(** * gh-ai-proxy: the review store of the Cloudflare Worker

    A shallow embedding of [src/worker.ts] (with [src/utils/kv.ts] and
    [handlers/reviewsHandler.ts]) and the properties of its review
    handlers.

    Layout:
    - [Text]    JavaScript strings (UTF-16 code units), the UTF-8 codec of
                [TextEncoder] / [TextDecoder];
    - [Num]     the Number type (binary64) with its decimal reading and
                printing;
    - [Json]    JavaScript values, [JSON.parse] and [JSON.stringify];
    - [Js]      completions, the few operators the handlers apply to values;
    - [Worker]  the store, the handlers and the [fetch] entry point;
    - the properties. *)

From stdpp Require Import gmap strings.
From Stdlib Require Import ZArith List Bool Lia Ascii Strings.Byte Floats.SpecFloat.
From Stdlib Require Import Decimal DecimalPos.
Import ListNotations.

Local Open Scope Z_scope.
Local Set Warnings "-register-all".

(* ===================================================================== *)
(** * Text: strings and the UTF-8 codec *)
(* ===================================================================== *)

Module Text.

(** A JavaScript string is a sequence of 16-bit code units. *)
Abbreviation jsstring := (list Z).

Definition is_code_unit (c : Z) : Prop := 0 <= c < 65536.
Definition is_jsstring (s : jsstring) : Prop := Forall is_code_unit s.

Definition is_high_surrogate (c : Z) : bool := (0xD800 <=? c) && (c <=? 0xDBFF).
Definition is_low_surrogate (c : Z) : bool := (0xDC00 <=? c) && (c <=? 0xDFFF).
Definition is_surrogate (c : Z) : bool := (0xD800 <=? c) && (c <=? 0xDFFF).

Definition jsstring_eqb (s t : jsstring) : bool := bool_decide (s = t).

(** ** Bytes *)

Definition Z_of_byte (b : byte) : Z := Z.of_N (Byte.to_N b).

Definition byte_of_Z (z : Z) : byte :=
  match Byte.of_N (Z.to_N z) with Some b => b | None => x00 end.

(** ** UTF-16: code points of a string, and back

    [StringToCodePoints]: a high surrogate followed by a low one is one
    supplementary code point; any other code unit, a lone surrogate
    included, is a code point of its own. *)

Definition pair_code_point (hi lo : Z) : Z :=
  Z.shiftl (hi - 0xD800) 10 + (lo - 0xDC00) + 0x10000.

Fixpoint StringToCodePoints (s : jsstring) : list Z :=
  match s with
  | [] => []
  | c :: rest =>
      if is_high_surrogate c then
        match rest with
        | lo :: rest' =>
            if is_low_surrogate lo
            then pair_code_point c lo :: StringToCodePoints rest'
            else c :: StringToCodePoints rest
        | [] => [c]
        end
      else c :: StringToCodePoints rest
  end.

(** [CodePointsToString]: the UTF-16 encoding of one code point. *)
Definition utf16_encode (cp : Z) : jsstring :=
  if cp <? 0x10000 then [cp]
  else [0xD800 + Z.shiftr (cp - 0x10000) 10; 0xDC00 + Z.land (cp - 0x10000) 0x3FF].

Definition CodePointsToString (cps : list Z) : jsstring :=
  flat_map utf16_encode cps.

(** ** UTF-8 encoder ([TextEncoder.encode])

    The string is first made a scalar value string: a lone surrogate
    becomes U+FFFD. *)

Definition to_scalar (cp : Z) : Z := if is_surrogate cp then 0xFFFD else cp.

Definition utf8_encode_code_point (cp : Z) : list byte :=
  if cp <=? 0x7F then [byte_of_Z cp]
  else if cp <=? 0x7FF then
    [byte_of_Z (Z.shiftr cp 6 + 0xC0);
     byte_of_Z (Z.lor 0x80 (Z.land cp 0x3F))]
  else if cp <=? 0xFFFF then
    [byte_of_Z (Z.shiftr cp 12 + 0xE0);
     byte_of_Z (Z.lor 0x80 (Z.land (Z.shiftr cp 6) 0x3F));
     byte_of_Z (Z.lor 0x80 (Z.land cp 0x3F))]
  else
    [byte_of_Z (Z.shiftr cp 18 + 0xF0);
     byte_of_Z (Z.lor 0x80 (Z.land (Z.shiftr cp 12) 0x3F));
     byte_of_Z (Z.lor 0x80 (Z.land (Z.shiftr cp 6) 0x3F));
     byte_of_Z (Z.lor 0x80 (Z.land cp 0x3F))].

Definition TextEncoder_encode (s : jsstring) : list byte :=
  flat_map (fun cp => utf8_encode_code_point (to_scalar cp)) (StringToCodePoints s).

(** ** UTF-8 decoder ([TextDecoder("utf-8").decode], replacement mode)

    The decoder of the Encoding Standard: a code point under construction,
    the number of continuation bytes still needed and the bounds the next
    byte has to meet.  A byte that does not fit yields U+FFFD and is read
    again as the start of a sequence. *)

Record utf8_state := Utf8State {
  u8_code_point : Z;
  u8_needed : nat;
  u8_lower : Z;
  u8_upper : Z
}.

Definition utf8_initial : utf8_state := Utf8State 0 0 0x80 0xBF.

(** A byte read with no sequence pending. *)
Definition utf8_start (x : Z) : list Z * utf8_state :=
  if x <=? 0x7F then ([x], utf8_initial)
  else if (0xC2 <=? x) && (x <=? 0xDF) then
    ([], Utf8State (Z.land x 0x1F) 1 0x80 0xBF)
  else if (0xE0 <=? x) && (x <=? 0xEF) then
    ([], Utf8State (Z.land x 0xF) 2
           (if x =? 0xE0 then 0xA0 else 0x80)
           (if x =? 0xED then 0x9F else 0xBF))
  else if (0xF0 <=? x) && (x <=? 0xF4) then
    ([], Utf8State (Z.land x 0x7) 3
           (if x =? 0xF0 then 0x90 else 0x80)
           (if x =? 0xF4 then 0x8F else 0xBF))
  else ([0xFFFD], utf8_initial).

Definition utf8_step (st : utf8_state) (b : byte) : list Z * utf8_state :=
  let x := Z_of_byte b in
  match u8_needed st with
  | O => utf8_start x
  | S n =>
      if (u8_lower st <=? x) && (x <=? u8_upper st) then
        let cp := Z.lor (Z.shiftl (u8_code_point st) 6) (Z.land x 0x3F) in
        match n with
        | O => ([cp], utf8_initial)
        | S _ => ([], Utf8State cp n 0x80 0xBF)
        end
      else
        let '(out, st') := utf8_start x in (0xFFFD :: out, st')
  end.

Fixpoint utf8_run (st : utf8_state) (bs : list byte) : list Z :=
  match bs with
  | [] => match u8_needed st with O => [] | S _ => [0xFFFD] end
  | b :: rest => let '(out, st') := utf8_step st b in out ++ utf8_run st' rest
  end.

(** A leading byte order mark is dropped ([ignoreBOM] is false). *)
Definition strip_bom (bs : list byte) : list byte :=
  match bs with
  | xef :: xbb :: xbf :: rest => rest
  | _ => bs
  end.

Definition TextDecoder_decode (bs : list byte) : jsstring :=
  CodePointsToString (utf8_run utf8_initial (strip_bom bs)).

(** String literals of the source: the file is UTF-8, the literal is the
    decoding of its bytes. *)
Definition lit (s : string) : jsstring :=
  TextDecoder_decode (String.list_byte_of_string s).

(** Code units of the ASCII characters the grammar of JSON names. *)
Definition ch (a : ascii) : Z := Z.of_N (Ascii.N_of_ascii a).

End Text.
Import Text.


(* ===================================================================== *)
(** * Num: the Number type *)
(* ===================================================================== *)

Module Num.

(** A Number is an IEEE 754 binary64 value. *)
Abbreviation Number := spec_float.

Definition prec : Z := 53.
Definition emax : Z := 1024.

Definition Number_of_Z (z : Z) : Number := binary_normalize prec emax z 0 false.

(** [StringToNumber] on a decimal literal [m * 10^e] ([neg] its sign): the
    nearest binary64 value, ties to even. *)
Definition of_decimal (neg : bool) (m : N) (e : Z) : Number :=
  match m with
  | N0 => S754_zero neg
  | Npos p =>
      if 0 <=? e
      then binary_normalize prec emax
             (if neg then Z.neg (p * Z.to_pos (10 ^ e)) else Z.pos (p * Z.to_pos (10 ^ e)))
             0 neg
      else SFdiv prec emax (S754_finite neg p 0)
             (S754_finite false (Z.to_pos (10 ^ (- e))) 0)
  end.

Definition is_finite (x : Number) : bool :=
  match x with
  | S754_zero _ | S754_finite _ _ _ => true
  | _ => false
  end.

(** ** [Number::toString]

    The value is [num / den] exactly.  [decimal_exponent] is the [n] with
    [10^(n-1) <= x < 10^n]; [shortest] looks for the least number [k] of
    digits for which a decimal [s * 10^(n-k)] reads back as [x], and takes
    the [s] nearest to [x]. *)

Definition exact_fraction (m : positive) (e : Z) : Z * Z :=
  if 0 <=? e then (Z.pos m * 2 ^ e, 1) else (Z.pos m, 2 ^ (- e)).

Definition uint_length (u : uint) : Z := Z.of_nat (Decimal.nb_digits u).

Fixpoint scale_up (fuel : nat) (num den : Z) (j : Z) : Z :=
  match fuel with
  | O => j
  | S f => if den <=? num * 10 ^ j then j else scale_up f num den (j + 1)
  end.

Definition decimal_exponent (num den : Z) : Z :=
  if den <=? num
  then uint_length (Pos.to_uint (Z.to_pos (num / den)))
  else 1 - scale_up 400 num den 1.

(** [x / 10^(n-k)] as a quotient and a remainder over [d]. *)
Definition scaled (num den : Z) (p : Z) : Z * Z * Z :=
  let '(a, d) := if 0 <=? p then (num, den * 10 ^ p) else (num * 10 ^ (- p), den) in
  (a / d, a mod d, d).

Definition reads_back (x : Number) (c : Z) (p : Z) : bool :=
  match x, of_decimal false (Z.to_N c) p with
  | S754_finite _ m e, S754_finite _ m' e' => (m =? m')%positive && (e =? e')
  | _, _ => false
  end.

Fixpoint strip_zeros (fuel : nat) (c : Z) : Z :=
  match fuel with
  | O => c
  | S f => if (c mod 10 =? 0) && negb (c =? 0) then strip_zeros f (c / 10) else c
  end.

(** The result: the digits [s] and the exponent [n]. *)
Definition finish (c : Z) (p : Z) : positive * Z :=
  (Z.to_pos (strip_zeros 400 c), p + uint_length (Pos.to_uint (Z.to_pos c))).

Fixpoint shortest (fuel : nat) (x : Number) (num den n k : Z) : positive * Z :=
  let p := n - k in
  let '(q, r, d) := scaled num den p in
  match fuel with
  | O => finish q p
  | S f =>
      let lo := reads_back x q p in
      let hi := reads_back x (q + 1) p in
      if lo && hi then
        match 2 * r ?= d with
        | Lt => finish q p
        | Gt => finish (q + 1) p
        | Eq => if Z.even q then finish q p else finish (q + 1) p
        end
      else if lo then finish q p
      else if hi then finish (q + 1) p
      else shortest f x num den n (k + 1)
  end.

Definition shortest_digits (m : positive) (e : Z) : positive * Z :=
  let '(num, den) := exact_fraction m e in
  shortest 17 (S754_finite false m e) num den (decimal_exponent num den) 1.

Fixpoint uint_chars (u : uint) : jsstring :=
  match u with
  | Nil => []
  | D0 u => 48 :: uint_chars u
  | D1 u => 49 :: uint_chars u
  | D2 u => 50 :: uint_chars u
  | D3 u => 51 :: uint_chars u
  | D4 u => 52 :: uint_chars u
  | D5 u => 53 :: uint_chars u
  | D6 u => 54 :: uint_chars u
  | D7 u => 55 :: uint_chars u
  | D8 u => 56 :: uint_chars u
  | D9 u => 57 :: uint_chars u
  end.

Definition digits_of_pos (p : positive) : jsstring := uint_chars (Pos.to_uint p).

Definition zeros (n : Z) : jsstring := repeat 48 (Z.to_nat n).

(** The layout of the digits [ds] (there are [k] of them) with exponent [n]. *)
Definition layout (ds : jsstring) (n : Z) : jsstring :=
  let k := Z.of_nat (length ds) in
  if (k <=? n) && (n <=? 21) then ds ++ zeros (n - k)
  else if (0 <? n) && (n <=? 21) then
    firstn (Z.to_nat n) ds ++ [ch "."] ++ skipn (Z.to_nat n) ds
  else if (-6 <? n) && (n <=? 0) then
    [ch "0"; ch "."] ++ zeros (- n) ++ ds
  else
    let e := n - 1 in
    let exponent :=
      [ch "e"; if e <? 0 then ch "-" else ch "+"] ++ digits_of_pos (Z.to_pos (Z.abs e)) in
    match ds with
    | [d] => d :: exponent
    | d :: more => d :: ch "." :: more ++ exponent
    | [] => exponent
    end.

Definition Number_toString (x : Number) : jsstring :=
  match x with
  | S754_nan => lit "NaN"
  | S754_zero _ => [ch "0"]
  | S754_infinity neg => (if neg then [ch "-"] else []) ++ lit "Infinity"
  | S754_finite neg m e =>
      let '(s, n) := shortest_digits m e in
      (if neg then [ch "-"] else []) ++ layout (digits_of_pos s) n
  end.

(** [ToBoolean] of a Number: false for zeros and NaN. *)
Definition Number_truthy (x : Number) : bool :=
  match x with
  | S754_zero _ | S754_nan => false
  | _ => true
  end.

(** [Number::equal], the [===] of two Numbers. *)
Definition Number_equal (x y : Number) : bool := SFeqb x y.

End Num.
Import Num.

(* ===================================================================== *)
(** * Json: values, JSON.stringify and JSON.parse *)
(* ===================================================================== *)

Module Json.

(** The values the program handles: what [JSON.parse] builds, and
    [undefined] for a property that is not there. The properties of an
    object are kept in the order [OrdinaryOwnPropertyKeys] lists them. *)
Inductive JsValue :=
| JUndefined
| JNull
| JBool (b : bool)
| JNumber (n : Number)
| JString (s : jsstring)
| JArray (elems : list JsValue)
| JObject (props : list (jsstring * JsValue)).

(** ** Objects *)

Fixpoint digits_value (acc : Z) (ds : jsstring) : Z :=
  match ds with
  | [] => acc
  | d :: rest => digits_value (acc * 10 + (d - 48)) rest
  end.

Definition is_digit (c : Z) : bool := (48 <=? c) && (c <=? 57).

(** An array index: the canonical decimal string of an integer below
    [2^32 - 1]. *)
Definition array_index (k : jsstring) : option Z :=
  match k with
  | [] => None
  | c :: rest =>
      if forallb is_digit k && (negb (c =? 48) || match rest with [] => true | _ => false end)
         && (Z.of_nat (length k) <=? 10)
      then let i := digits_value 0 k in
           if i <? 4294967295 then Some i else None
      else None
  end.

Fixpoint lookup_prop (k : jsstring) (props : list (jsstring * JsValue)) : option JsValue :=
  match props with
  | [] => None
  | (k', v) :: rest => if jsstring_eqb k k' then Some v else lookup_prop k rest
  end.

Fixpoint replace_prop (k : jsstring) (v : JsValue) (props : list (jsstring * JsValue))
  : list (jsstring * JsValue) :=
  match props with
  | [] => []
  | (k', v') :: rest =>
      if jsstring_eqb k k' then (k', v) :: rest else (k', v') :: replace_prop k v rest
  end.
==========
Up to and including the line with "included, is a code point of its own. *)", transcribe the entries above exactly, starting from their first line.

(** * gh-ai-proxy: the review store of the Cloudflare Worker

    A shallow embedding of [src/worker.ts] (with [src/utils/kv.ts] and
    [handlers/reviewsHandler.ts]) and the properties of its review
    handlers.

    Layout:
    - [Text]    JavaScript strings (UTF-16 code units), the UTF-8 codec of
                [TextEncoder] / [TextDecoder];
    - [Num]     the Number type (binary64) with its decimal reading and
                printing;
    - [Json]    JavaScript values, [JSON.parse] and [JSON.stringify];
    - [Js]      completions, the few operators the handlers apply to values;
    - [Worker]  the store, the handlers and the [fetch] entry point;
    - the properties. *)

From stdpp Require Import gmap strings.
From Stdlib Require Import ZArith List Bool Lia Ascii Strings.Byte Floats.SpecFloat.
From Stdlib Require Import Decimal DecimalPos.
Import ListNotations.

Local Open Scope Z_scope.
Local Set Warnings "-register-all".

(* ===================================================================== *)
(** * Text: strings and the UTF-8 codec *)
(* ===================================================================== *)

Module Text.

(** A JavaScript string is a sequence of 16-bit code units. *)
Abbreviation jsstring := (list Z).

Definition is_code_unit (c : Z) : Prop := 0 <= c < 65536.
Definition is_jsstring (s : jsstring) : Prop := Forall is_code_unit s.

Definition is_high_surrogate (c : Z) : bool := (0xD800 <=? c) && (c <=? 0xDBFF).
Definition is_low_surrogate (c : Z) : bool := (0xDC00 <=? c) && (c <=? 0xDFFF).
Definition is_surrogate (c : Z) : bool := (0xD800 <=? c) && (c <=? 0xDFFF).

Definition jsstring_eqb (s t : jsstring) : bool := bool_decide (s = t).

(** ** Bytes *)

Definition Z_of_byte (b : byte) : Z := Z.of_N (Byte.to_N b).

Definition byte_of_Z (z : Z) : byte :=
  match Byte.of_N (Z.to_N z) with Some b => b | None => x00 end.

(** ** UTF-16: code points of a string, and back

    [StringToCodePoints]: a high surrogate followed by a low one is one
    supplementary code point; any other code unit, a lone surrogate
    included, is a code point of its own. *)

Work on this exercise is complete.